Ghana also sought assistance from more traditional sources, with Hungarian Joseph Ember at the helm.
Ghana had not been a happy hunting ground for Nigeria in previous years and preparations for the start of the FIFA World Cup qualifying campaign had seen them well beaten by African champions Egypt.
The Ghanaians, meanwhile, were hoping for a positive start, mindful that they had beaten the ‘Red Devils’, as Nigeria were then known, 7-0 just five years earlier. The Black Stars were, however, without their star man CK Gyamfi, who had gone off to play for Fortuna Düsseldorf in Germany.
However, there were still a bevy of excellent players at Ghana’s disposal, such as Baba Yara from Kumasi Kotoko and Edward Aggrey-Fynn.

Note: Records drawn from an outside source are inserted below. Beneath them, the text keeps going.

(* ===== verification/Database.v ===== *)
(** The catalog of crates/engine/src/storage.rs ([Database]): the namespace of
    relations, commit versions, cursors, sequences, advisory locks and large
    objects.  The fields no operation of these groups touches (roles, schemas,
    functions, triggers, ...) are left out. *)

From stdpp Require Import gmap sorting.
From S2P Require Import Prelude Utf8 Types Float Index Storage.

#[local] Open Scope Z_scope.

(** * State *)

Inductive CommentObject :=
| CRelation (name : str)
| CColumn (table column : str).

#[export] Instance comment_eq_dec : EqDecision CommentObject.
Proof. solve_decision. Defined.
#[export] Instance comment_countable : Countable CommentObject.
Proof.
  refine (inj_countable' (fun o => match o with CRelation n => inl n | CColumn t c => inr (t, c) end)
            (fun s => match s with inl n => CRelation n | inr (t, c) => CColumn t c end) _).
  by intros [].
Defined.

Definition Fields : Type := list (str * DataType).

Record Sequence := mk_seq {
  s_name : str;
  s_start : Z;
  s_increment : Z;
  s_last_value : Z;
  s_called : bool
}.

Record Cursor := mk_cursor { cu_fields : Fields; cu_rows : list (list Value); cu_position : Z }.

(** [Select] is the parsed query, which the catalog only stores. *)
Record View (Select : Type) := mk_view { v_name : str; v_select : Select; v_fields : Fields }.
Arguments mk_view {Select}.
Arguments v_name {Select}.
Arguments v_select {Select}.
Arguments v_fields {Select}.

Record MaterializedView (Select : Type) := mk_mview {
  mv_name : str;
  mv_select : Select;
  mv_fields : Fields;
  mv_rows : list (list Value)
}.
Arguments mk_mview {Select}.
Arguments mv_name {Select}.
Arguments mv_select {Select}.
Arguments mv_fields {Select}.
Arguments mv_rows {Select}.

Record Database (Expr Select : Type) := mk_db {
  tables : gmap str (Table Expr);
  views : gmap str (View Select);
  materialized_views : gmap str (MaterializedView Select);
  cursors : gmap str Cursor;
  schemas : gset str;
  search_path : list str;
  system_settings : gmap str str;
  comments : gmap CommentObject str;
  security_labels : gmap (str * CommentObject) str;
  sequences : gmap str Sequence;
  advisory_locks : gset (Z * Z);
  commit_version : Z;
  table_versions : gmap str Z;
  large_objects : gmap Z (list Z);
  next_lo_oid : Z
}.
Arguments mk_db {Expr Select}.
Arguments tables {Expr Select}.
Arguments views {Expr Select}.
Arguments materialized_views {Expr Select}.
Arguments cursors {Expr Select}.
Arguments schemas {Expr Select}.
Arguments search_path {Expr Select}.
Arguments system_settings {Expr Select}.
Arguments comments {Expr Select}.
Arguments security_labels {Expr Select}.
Arguments sequences {Expr Select}.
Arguments advisory_locks {Expr Select}.
Arguments commit_version {Expr Select}.
Arguments table_versions {Expr Select}.
Arguments large_objects {Expr Select}.
Arguments next_lo_oid {Expr Select}.

(** [i64] addition, which wraps around in the release profile. *)
Definition add_i64 (a b : Z) : Z := to_signed 64 (a + b).

(** [String] order and [Vec::sort]. *)
Definition str_le (a b : str) : Prop := str_cmp a b <> Gt.
#[export] Instance str_le_dec : RelDecision str_le.
Proof. intros a b. unfold str_le. apply _. Defined.
Definition sort_names (l : list str) : list str := merge_sort str_le l.

(** A name between double quotes, as [format!] puts it in messages. *)
Definition quoted (name : str) : str := 34 :: name ++ [34].

(** * Sequences *)

(** [Sequence::new], [next_value] and [restart] *)
Definition seq_new (name : str) (start increment : Z) : Sequence := mk_seq name start increment start false.
Definition next_value (s : Sequence) : run (Sequence * Z) :=
  if s_called s then
    let v := add_i64 (s_last_value s) (s_increment s) in
    Val (mk_seq (s_name s) (s_start s) (s_increment s) v true, v)
  else Val (mk_seq (s_name s) (s_start s) (s_increment s) (s_last_value s) true, s_last_value s).
Definition seq_restart (s : Sequence) (value : Z) : Sequence := mk_seq (s_name s) value (s_increment s) value false.

Definition serial_sequence_name (table column : str) : str := table ++ lit "_" ++ column ++ lit "_seq".

Definition SYSTEM_SCHEMAS : list str := lit <$> ["public"; "pg_catalog"; "information_schema"]%string.
Definition DEFAULT_PATH : list str := lit <$> ["$user"; "public"]%string.

Section database.
Context {Expr Select : Type}.
Abbreviation DB := (Database Expr Select).
Implicit Types db : DB.

(** [Database::default]: the fields modelled here. *)
Definition db_new : DB :=
  mk_db ∅ ∅ ∅ ∅ (list_to_set SYSTEM_SCHEMAS) DEFAULT_PATH ∅ ∅ ∅ ∅ ∅ 0 ∅ ∅ 16384.
(* ===== verification/Disk.v ===== *)
(** The disk store of crates/engine/src/disk/mod.rs: the tuple codec, the text
    catalog, checkpoints through the buffer manager, and recovery. *)

From stdpp Require Import gmap sorting.
From S2P Require Import Prelude Utf8 Numeric Types Index Storage Page Heap Buffer Pwal Database.

#[local] Open Scope Z_scope.

(** * The tuple codec *)

Definition TAG_NULL : Z := 0.
Definition TAG_INT : Z := 1.
Definition TAG_FLOAT : Z := 2.
Definition TAG_TEXT : Z := 3.
Definition TAG_BOOL : Z := 4.
Definition TAG_NUMERIC : Z := 5.

(** [s.len() as u32] in little-endian order, then the bytes. *)
Definition encode_str (s : str) : list Z := le_bytes 4 (zlen s) ++ s.

Definition encode_cell (cell : Value) : list Z :=
  match cell with
  | Null => [TAG_NULL]
  | Int i => TAG_INT :: le_bytes 8 i
  | Float f => TAG_FLOAT :: le_bytes 8 f
  | Text s => TAG_TEXT :: encode_str s
  | Bool b => [TAG_BOOL; Z.b2z b]
  | Num n => TAG_NUMERIC :: encode_str (to_canonical_string n)
  end.

Definition encode_row (row : list Value) : list Z := le_bytes 4 (zlen row) ++ flat_map encode_cell row.

(** [bytes.get(pos..pos + n)?] and the rest. *)
Definition take_slice (n : Z) (bs : list Z) : option (list Z * list Z) :=
  if n <=? zlen bs then Some (ztake n bs, zdrop n bs) else None.

(** A length-prefixed UTF-8 string. *)
Definition decode_str (bs : list Z) : option (str * list Z) :=
  '(l, bs) ← take_slice 4 bs; '(s, bs) ← take_slice (le_val l) bs;
  if utf8_valid s then Some (s, bs) else None.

Some 40,000 crammed into the Accra Sports Stadium for the first FIFA World Cup qualifier played south of the Sahara, refereed by Arthur Holland of England, and it took just 18 minutes before Ghana’s Edward Acquah opened the scoring with a trademark left-foot shot.
Addo Odametey dribbled the Nigeria centre forward, Ekpe, whipped the ball past inside right Emenako to skipper Aggrey Fynn who passed it on to inside right Edward Acquah.
Acquah picked the pass on the run and the crowd yelled like mad as he dashed towards the Nigerian goal mouth. Dan Anyiam made a fine effort to hold him at Bay but it was all in vain.
Goalkeeper Onaboruwa was face to face with Acquah who unleashed a terrific shot past him to score.
Just before half-time, Ghana dictated the pace of the match, and inside left Edward Boateng increased the score to 2-0 from an Acquah pass.
But the celebrations did not last long because, just four minutes into the second half, Dejo Fayemi rounded off a rapid attack to haul Nigeria back into contention.
Ghana did not take long to restore its two-goal advantage. Inside right Edward Acquah received a fine pass from outside left Salisu to score.
With twenty minutes to go, Baba Yara combining nicely with Salisu moved upfield beating the Nigerian right flank on their way and ending with a fourth goal scored by Salisu to bring the final score to 4-1
Edward Aggrey -Fynn was known as ‘the master’ for his vision and dribbling skills. He played in what today is the midfield but was then known as a half-back position at the centre of the game.
He was also called a ‘gentleman strategist’ and ‘professor’ and captained the side when Gyamfi was unavailable. That included trips to the CAF Africa Cup of Nations and also the 1964 Tokyo Olympics.